Task description: In the records that follow, the lines from the one containing "Variables a b : list ascii." to the one containing "destruct (List.find _", inclusive, are to be given again exactly.

Dataset:
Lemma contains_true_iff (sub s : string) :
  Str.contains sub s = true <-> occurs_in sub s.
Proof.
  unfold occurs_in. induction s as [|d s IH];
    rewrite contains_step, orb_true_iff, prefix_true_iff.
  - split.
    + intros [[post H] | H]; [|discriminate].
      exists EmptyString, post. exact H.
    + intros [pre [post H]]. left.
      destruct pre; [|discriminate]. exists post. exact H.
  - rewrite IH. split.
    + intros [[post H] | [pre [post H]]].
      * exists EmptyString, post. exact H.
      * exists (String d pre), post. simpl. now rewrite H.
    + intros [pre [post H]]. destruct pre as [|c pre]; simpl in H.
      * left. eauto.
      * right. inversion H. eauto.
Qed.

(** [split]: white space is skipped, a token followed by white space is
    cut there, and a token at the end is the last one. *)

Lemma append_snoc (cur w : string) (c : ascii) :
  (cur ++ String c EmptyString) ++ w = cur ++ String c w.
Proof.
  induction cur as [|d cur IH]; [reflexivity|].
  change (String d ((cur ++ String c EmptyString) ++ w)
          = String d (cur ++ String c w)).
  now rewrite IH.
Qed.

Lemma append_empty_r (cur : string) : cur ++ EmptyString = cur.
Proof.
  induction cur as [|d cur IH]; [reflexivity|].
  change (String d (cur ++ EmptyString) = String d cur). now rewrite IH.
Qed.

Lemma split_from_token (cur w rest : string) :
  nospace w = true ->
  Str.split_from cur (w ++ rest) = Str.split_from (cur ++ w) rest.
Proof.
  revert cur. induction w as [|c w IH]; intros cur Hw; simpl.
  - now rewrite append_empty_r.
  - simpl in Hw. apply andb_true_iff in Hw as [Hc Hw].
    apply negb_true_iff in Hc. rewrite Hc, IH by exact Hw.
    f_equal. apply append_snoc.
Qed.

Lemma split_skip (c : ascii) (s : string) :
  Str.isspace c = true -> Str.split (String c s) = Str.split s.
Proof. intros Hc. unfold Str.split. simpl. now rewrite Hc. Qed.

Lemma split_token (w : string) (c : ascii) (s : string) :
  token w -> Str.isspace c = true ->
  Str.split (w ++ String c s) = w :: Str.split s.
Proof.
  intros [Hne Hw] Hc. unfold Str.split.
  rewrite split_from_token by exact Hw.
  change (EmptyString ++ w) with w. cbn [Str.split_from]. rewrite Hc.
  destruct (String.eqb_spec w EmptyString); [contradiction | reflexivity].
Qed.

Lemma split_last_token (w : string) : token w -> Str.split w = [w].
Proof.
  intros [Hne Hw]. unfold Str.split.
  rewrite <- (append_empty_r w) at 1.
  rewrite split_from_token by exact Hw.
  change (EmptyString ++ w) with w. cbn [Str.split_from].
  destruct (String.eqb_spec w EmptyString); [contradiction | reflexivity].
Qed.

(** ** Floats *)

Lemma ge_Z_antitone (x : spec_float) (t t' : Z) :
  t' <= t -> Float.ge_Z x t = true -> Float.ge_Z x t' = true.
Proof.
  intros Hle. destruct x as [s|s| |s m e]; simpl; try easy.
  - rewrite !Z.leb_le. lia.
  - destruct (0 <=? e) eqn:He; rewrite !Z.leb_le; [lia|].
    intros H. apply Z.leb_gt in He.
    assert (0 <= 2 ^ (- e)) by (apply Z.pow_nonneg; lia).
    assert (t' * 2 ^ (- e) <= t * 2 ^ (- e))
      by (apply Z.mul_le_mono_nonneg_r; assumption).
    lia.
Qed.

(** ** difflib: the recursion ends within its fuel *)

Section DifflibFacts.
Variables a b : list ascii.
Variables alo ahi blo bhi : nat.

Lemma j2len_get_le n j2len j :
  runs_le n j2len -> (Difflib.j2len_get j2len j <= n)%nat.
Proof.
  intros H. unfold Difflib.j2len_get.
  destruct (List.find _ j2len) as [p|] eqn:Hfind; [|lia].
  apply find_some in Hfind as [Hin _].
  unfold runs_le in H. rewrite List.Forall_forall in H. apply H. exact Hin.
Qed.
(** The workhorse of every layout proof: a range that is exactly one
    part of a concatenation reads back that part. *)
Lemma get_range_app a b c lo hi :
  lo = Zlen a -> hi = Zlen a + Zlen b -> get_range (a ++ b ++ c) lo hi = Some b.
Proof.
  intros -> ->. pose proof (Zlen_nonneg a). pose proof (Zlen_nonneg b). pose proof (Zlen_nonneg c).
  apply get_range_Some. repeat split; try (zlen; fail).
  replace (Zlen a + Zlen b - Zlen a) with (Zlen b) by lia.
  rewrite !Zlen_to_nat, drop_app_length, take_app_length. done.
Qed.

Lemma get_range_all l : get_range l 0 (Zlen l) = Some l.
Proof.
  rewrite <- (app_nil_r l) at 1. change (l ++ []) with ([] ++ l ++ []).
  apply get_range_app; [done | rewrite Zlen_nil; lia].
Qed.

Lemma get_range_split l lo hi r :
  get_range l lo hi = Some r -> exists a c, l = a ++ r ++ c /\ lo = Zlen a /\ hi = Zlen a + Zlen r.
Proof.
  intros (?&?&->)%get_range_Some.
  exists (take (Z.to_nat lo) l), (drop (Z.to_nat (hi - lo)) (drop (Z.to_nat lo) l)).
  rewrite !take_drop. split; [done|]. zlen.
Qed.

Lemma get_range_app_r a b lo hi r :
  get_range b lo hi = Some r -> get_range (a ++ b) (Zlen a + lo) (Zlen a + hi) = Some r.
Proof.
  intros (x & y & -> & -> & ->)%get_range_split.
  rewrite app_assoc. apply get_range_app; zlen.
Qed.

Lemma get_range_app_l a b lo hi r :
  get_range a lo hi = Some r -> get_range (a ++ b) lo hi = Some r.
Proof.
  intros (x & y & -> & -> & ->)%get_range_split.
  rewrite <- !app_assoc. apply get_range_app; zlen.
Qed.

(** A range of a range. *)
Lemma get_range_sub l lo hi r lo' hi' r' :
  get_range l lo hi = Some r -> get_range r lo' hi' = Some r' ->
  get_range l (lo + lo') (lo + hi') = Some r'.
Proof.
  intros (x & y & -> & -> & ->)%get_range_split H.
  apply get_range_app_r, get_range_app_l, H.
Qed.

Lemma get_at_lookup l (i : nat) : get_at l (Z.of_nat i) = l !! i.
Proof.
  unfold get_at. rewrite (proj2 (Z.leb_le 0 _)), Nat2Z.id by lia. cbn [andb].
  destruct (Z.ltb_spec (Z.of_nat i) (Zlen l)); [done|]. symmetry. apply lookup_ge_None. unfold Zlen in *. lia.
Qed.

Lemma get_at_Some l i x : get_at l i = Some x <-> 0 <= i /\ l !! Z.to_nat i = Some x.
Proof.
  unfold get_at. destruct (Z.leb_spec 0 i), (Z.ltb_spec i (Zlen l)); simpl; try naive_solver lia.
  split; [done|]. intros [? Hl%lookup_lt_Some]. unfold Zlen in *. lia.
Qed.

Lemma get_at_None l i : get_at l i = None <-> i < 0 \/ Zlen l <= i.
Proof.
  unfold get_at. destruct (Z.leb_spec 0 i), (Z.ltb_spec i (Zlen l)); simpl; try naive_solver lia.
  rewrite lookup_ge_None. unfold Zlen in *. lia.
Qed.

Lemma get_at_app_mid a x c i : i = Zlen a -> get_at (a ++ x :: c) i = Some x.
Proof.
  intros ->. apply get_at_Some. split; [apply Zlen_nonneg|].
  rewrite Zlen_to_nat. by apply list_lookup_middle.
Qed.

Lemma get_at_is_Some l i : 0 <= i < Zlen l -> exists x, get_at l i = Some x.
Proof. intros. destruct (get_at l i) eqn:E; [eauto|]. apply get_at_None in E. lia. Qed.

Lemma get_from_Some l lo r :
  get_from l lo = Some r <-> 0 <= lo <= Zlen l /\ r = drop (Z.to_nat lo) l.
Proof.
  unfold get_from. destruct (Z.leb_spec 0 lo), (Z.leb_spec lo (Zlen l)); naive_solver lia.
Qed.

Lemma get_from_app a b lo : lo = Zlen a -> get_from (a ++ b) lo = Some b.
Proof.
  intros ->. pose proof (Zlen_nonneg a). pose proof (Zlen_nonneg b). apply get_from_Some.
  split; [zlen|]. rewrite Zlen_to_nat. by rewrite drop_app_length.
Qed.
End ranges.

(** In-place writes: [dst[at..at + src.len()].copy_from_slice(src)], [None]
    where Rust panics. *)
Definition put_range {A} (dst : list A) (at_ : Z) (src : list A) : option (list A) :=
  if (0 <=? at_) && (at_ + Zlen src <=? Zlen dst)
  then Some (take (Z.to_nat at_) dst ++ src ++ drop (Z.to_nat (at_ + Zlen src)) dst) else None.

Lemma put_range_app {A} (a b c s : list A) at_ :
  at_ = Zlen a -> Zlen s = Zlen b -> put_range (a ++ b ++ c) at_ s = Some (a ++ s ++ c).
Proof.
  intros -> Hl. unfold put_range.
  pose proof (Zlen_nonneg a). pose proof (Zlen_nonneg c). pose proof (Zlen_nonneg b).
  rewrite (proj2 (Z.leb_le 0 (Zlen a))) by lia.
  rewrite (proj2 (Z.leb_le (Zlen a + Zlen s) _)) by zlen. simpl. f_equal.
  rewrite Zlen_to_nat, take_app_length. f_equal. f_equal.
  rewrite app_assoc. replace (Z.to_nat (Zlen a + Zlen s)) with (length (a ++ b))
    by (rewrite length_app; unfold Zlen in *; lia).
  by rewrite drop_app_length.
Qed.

Task answer:
Variables a b : list ascii.
Variables alo ahi blo bhi : nat.

Lemma j2len_get_le n j2len j :
  runs_le n j2len -> (Difflib.j2len_get j2len j <= n)%nat.
Proof.
  intros H. unfold Difflib.j2len_get.
  destruct (List.find _ j2len) as [p|] eqn:Hfind; [|lia].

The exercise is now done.